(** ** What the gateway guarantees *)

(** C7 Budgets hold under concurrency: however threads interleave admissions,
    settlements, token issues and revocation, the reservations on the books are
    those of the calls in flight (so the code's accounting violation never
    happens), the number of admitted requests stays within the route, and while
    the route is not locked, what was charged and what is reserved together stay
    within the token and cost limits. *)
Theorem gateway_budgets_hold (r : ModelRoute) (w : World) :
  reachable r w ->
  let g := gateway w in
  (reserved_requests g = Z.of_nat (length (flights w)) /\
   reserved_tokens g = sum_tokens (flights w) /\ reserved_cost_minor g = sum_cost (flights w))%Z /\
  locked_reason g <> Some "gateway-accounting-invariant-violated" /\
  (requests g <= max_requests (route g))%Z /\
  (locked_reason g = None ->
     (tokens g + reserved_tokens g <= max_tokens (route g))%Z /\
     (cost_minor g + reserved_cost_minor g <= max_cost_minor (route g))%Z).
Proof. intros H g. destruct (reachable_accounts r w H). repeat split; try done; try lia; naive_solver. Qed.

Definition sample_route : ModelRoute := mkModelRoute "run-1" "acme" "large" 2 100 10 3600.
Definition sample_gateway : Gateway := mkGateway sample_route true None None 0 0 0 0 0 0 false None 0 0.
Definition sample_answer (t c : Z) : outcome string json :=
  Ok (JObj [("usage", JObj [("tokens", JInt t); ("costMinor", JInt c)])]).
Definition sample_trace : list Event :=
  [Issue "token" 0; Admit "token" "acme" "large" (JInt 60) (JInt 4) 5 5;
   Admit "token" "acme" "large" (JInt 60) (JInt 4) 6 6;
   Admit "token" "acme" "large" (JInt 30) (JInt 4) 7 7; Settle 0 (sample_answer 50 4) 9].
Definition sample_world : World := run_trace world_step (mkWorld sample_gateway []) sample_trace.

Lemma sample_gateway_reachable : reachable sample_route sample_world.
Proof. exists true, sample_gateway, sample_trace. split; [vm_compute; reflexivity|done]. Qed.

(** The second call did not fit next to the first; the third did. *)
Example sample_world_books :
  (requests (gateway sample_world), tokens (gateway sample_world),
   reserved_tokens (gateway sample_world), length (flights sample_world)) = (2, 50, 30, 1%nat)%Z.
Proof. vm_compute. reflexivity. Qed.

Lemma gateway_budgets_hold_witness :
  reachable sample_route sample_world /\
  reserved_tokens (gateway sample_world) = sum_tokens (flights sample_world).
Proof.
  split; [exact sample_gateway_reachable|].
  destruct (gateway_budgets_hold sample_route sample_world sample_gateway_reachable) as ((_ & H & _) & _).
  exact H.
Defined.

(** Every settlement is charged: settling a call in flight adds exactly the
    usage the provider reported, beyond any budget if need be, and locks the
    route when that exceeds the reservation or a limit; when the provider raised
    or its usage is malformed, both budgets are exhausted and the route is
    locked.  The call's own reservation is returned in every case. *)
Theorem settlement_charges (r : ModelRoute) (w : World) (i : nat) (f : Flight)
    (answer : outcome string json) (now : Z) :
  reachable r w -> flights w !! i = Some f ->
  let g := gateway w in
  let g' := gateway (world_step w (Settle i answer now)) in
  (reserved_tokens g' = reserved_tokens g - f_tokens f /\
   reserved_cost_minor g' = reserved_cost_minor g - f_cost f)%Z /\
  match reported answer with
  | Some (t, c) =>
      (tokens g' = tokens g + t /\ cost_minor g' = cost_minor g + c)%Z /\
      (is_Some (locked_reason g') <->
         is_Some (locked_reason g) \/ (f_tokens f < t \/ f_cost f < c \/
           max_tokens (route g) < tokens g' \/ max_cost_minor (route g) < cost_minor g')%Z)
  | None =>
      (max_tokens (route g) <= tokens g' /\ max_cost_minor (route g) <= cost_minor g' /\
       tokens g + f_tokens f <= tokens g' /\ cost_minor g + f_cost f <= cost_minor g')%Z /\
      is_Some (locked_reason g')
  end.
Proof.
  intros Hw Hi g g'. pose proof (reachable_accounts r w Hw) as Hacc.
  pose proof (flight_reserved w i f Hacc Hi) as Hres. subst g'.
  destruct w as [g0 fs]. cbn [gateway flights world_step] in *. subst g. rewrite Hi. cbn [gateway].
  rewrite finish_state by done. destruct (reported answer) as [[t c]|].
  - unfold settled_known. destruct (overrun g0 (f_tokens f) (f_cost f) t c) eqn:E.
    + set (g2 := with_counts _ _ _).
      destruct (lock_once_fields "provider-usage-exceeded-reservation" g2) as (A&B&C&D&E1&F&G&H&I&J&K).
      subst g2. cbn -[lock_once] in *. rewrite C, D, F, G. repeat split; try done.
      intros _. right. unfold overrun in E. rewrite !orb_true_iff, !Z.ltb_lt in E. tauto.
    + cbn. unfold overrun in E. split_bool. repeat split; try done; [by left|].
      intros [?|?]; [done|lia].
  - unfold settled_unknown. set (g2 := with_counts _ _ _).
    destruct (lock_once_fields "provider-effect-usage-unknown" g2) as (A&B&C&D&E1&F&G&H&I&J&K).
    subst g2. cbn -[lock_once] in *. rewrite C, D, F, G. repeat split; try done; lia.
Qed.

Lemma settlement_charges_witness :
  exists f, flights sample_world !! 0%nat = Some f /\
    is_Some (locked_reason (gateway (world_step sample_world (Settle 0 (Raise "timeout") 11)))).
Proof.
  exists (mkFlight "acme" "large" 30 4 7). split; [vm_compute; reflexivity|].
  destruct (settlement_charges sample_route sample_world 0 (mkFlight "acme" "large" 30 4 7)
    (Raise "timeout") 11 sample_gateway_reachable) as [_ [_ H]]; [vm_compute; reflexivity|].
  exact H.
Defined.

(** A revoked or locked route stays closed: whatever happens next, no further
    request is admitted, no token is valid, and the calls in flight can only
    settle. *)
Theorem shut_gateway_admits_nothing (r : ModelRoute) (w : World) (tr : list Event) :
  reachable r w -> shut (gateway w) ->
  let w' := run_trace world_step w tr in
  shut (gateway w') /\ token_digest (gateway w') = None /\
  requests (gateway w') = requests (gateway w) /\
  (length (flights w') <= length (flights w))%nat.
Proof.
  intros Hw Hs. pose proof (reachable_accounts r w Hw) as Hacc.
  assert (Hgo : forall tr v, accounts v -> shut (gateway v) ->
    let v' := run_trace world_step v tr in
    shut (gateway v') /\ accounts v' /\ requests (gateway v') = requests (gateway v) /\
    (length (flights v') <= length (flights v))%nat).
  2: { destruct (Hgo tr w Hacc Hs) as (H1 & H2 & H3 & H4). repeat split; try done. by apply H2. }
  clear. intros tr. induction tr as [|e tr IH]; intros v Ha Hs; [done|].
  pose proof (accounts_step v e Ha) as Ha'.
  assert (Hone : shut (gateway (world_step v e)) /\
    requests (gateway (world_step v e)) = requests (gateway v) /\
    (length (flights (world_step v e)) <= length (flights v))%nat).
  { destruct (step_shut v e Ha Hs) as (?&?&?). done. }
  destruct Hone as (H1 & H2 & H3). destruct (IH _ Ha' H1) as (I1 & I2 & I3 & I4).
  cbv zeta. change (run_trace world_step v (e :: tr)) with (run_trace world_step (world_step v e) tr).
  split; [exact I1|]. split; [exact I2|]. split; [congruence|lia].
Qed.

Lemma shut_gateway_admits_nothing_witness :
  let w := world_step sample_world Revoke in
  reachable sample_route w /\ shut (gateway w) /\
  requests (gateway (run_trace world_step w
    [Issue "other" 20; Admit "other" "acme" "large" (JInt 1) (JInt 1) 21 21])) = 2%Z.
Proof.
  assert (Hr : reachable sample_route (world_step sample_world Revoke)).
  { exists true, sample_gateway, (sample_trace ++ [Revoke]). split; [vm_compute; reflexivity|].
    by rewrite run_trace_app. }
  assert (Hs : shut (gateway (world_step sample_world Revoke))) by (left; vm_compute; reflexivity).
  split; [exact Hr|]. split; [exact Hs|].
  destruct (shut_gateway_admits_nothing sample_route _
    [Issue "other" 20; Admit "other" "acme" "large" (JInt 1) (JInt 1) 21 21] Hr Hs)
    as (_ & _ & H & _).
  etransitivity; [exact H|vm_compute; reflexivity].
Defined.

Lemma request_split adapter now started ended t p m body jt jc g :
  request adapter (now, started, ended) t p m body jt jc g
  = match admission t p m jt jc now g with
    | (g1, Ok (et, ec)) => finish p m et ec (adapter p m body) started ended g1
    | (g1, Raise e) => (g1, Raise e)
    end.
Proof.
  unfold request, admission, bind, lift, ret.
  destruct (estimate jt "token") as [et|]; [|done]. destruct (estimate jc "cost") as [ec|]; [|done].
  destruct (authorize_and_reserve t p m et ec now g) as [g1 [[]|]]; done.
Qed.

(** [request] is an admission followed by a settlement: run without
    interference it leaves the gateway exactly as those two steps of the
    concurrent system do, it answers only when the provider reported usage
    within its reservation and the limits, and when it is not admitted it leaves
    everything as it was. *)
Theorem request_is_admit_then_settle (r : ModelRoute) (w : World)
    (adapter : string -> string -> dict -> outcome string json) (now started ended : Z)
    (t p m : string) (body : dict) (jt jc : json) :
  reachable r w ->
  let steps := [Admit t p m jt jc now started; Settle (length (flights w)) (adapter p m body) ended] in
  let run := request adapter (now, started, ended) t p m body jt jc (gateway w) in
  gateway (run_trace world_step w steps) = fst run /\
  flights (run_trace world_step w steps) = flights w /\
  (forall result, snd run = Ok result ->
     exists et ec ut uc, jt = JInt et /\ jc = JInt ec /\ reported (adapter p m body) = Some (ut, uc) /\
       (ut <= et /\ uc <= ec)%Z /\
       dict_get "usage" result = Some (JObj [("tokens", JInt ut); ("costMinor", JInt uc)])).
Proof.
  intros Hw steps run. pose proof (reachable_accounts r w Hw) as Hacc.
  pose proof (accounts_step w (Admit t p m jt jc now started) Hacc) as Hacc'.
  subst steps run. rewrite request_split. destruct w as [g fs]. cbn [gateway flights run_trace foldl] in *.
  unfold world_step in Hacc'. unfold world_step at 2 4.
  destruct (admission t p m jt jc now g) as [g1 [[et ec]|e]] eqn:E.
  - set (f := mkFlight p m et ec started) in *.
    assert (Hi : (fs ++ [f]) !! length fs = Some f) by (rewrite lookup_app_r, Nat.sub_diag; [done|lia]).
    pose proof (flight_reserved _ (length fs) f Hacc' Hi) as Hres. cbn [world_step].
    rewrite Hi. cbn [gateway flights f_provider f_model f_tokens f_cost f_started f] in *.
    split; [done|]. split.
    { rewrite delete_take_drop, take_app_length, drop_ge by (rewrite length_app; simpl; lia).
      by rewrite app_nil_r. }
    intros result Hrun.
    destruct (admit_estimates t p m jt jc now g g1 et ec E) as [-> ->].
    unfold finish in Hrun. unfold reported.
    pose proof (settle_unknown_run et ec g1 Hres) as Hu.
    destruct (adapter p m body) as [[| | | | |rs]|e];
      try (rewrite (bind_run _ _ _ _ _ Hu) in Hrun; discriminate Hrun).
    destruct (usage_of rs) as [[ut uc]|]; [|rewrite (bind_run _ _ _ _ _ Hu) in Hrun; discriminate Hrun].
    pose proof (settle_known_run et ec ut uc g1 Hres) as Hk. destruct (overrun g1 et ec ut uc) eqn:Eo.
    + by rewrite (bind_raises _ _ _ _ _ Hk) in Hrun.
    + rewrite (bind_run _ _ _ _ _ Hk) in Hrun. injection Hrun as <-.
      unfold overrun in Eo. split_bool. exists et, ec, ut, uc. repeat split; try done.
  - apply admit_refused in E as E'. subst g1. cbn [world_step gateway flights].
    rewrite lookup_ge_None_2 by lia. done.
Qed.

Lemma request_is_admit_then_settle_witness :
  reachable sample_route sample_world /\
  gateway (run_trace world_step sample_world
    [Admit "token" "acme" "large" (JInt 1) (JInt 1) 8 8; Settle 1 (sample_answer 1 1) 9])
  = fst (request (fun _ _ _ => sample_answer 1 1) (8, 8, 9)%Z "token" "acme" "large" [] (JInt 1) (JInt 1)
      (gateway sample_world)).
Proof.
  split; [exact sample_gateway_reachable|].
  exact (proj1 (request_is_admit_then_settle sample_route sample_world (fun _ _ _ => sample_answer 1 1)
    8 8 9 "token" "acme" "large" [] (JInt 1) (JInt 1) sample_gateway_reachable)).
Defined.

────────

Directions for this task — Retype, exactly and in full, the lines above from the one containing "pose proof (flight_reserved _" through the one containing "destruct (usage_of rs)".

Output for this exercise —
    pose proof (flight_reserved _ (length fs) f Hacc' Hi) as Hres. cbn [world_step].
    rewrite Hi. cbn [gateway flights f_provider f_model f_tokens f_cost f_started f] in *.
    split; [done|]. split.
    { rewrite delete_take_drop, take_app_length, drop_ge by (rewrite length_app; simpl; lia).
      by rewrite app_nil_r. }
    intros result Hrun.
    destruct (admit_estimates t p m jt jc now g g1 et ec E) as [-> ->].
    unfold finish in Hrun. unfold reported.
    pose proof (settle_unknown_run et ec g1 Hres) as Hu.
    destruct (adapter p m body) as [[| | | | |rs]|e];
      try (rewrite (bind_run _ _ _ _ _ Hu) in Hrun; discriminate Hrun).
    destruct (usage_of rs) as [[ut uc]|]; [|rewrite (bind_run _ _ _ _ _ Hu) in Hrun; discriminate Hrun].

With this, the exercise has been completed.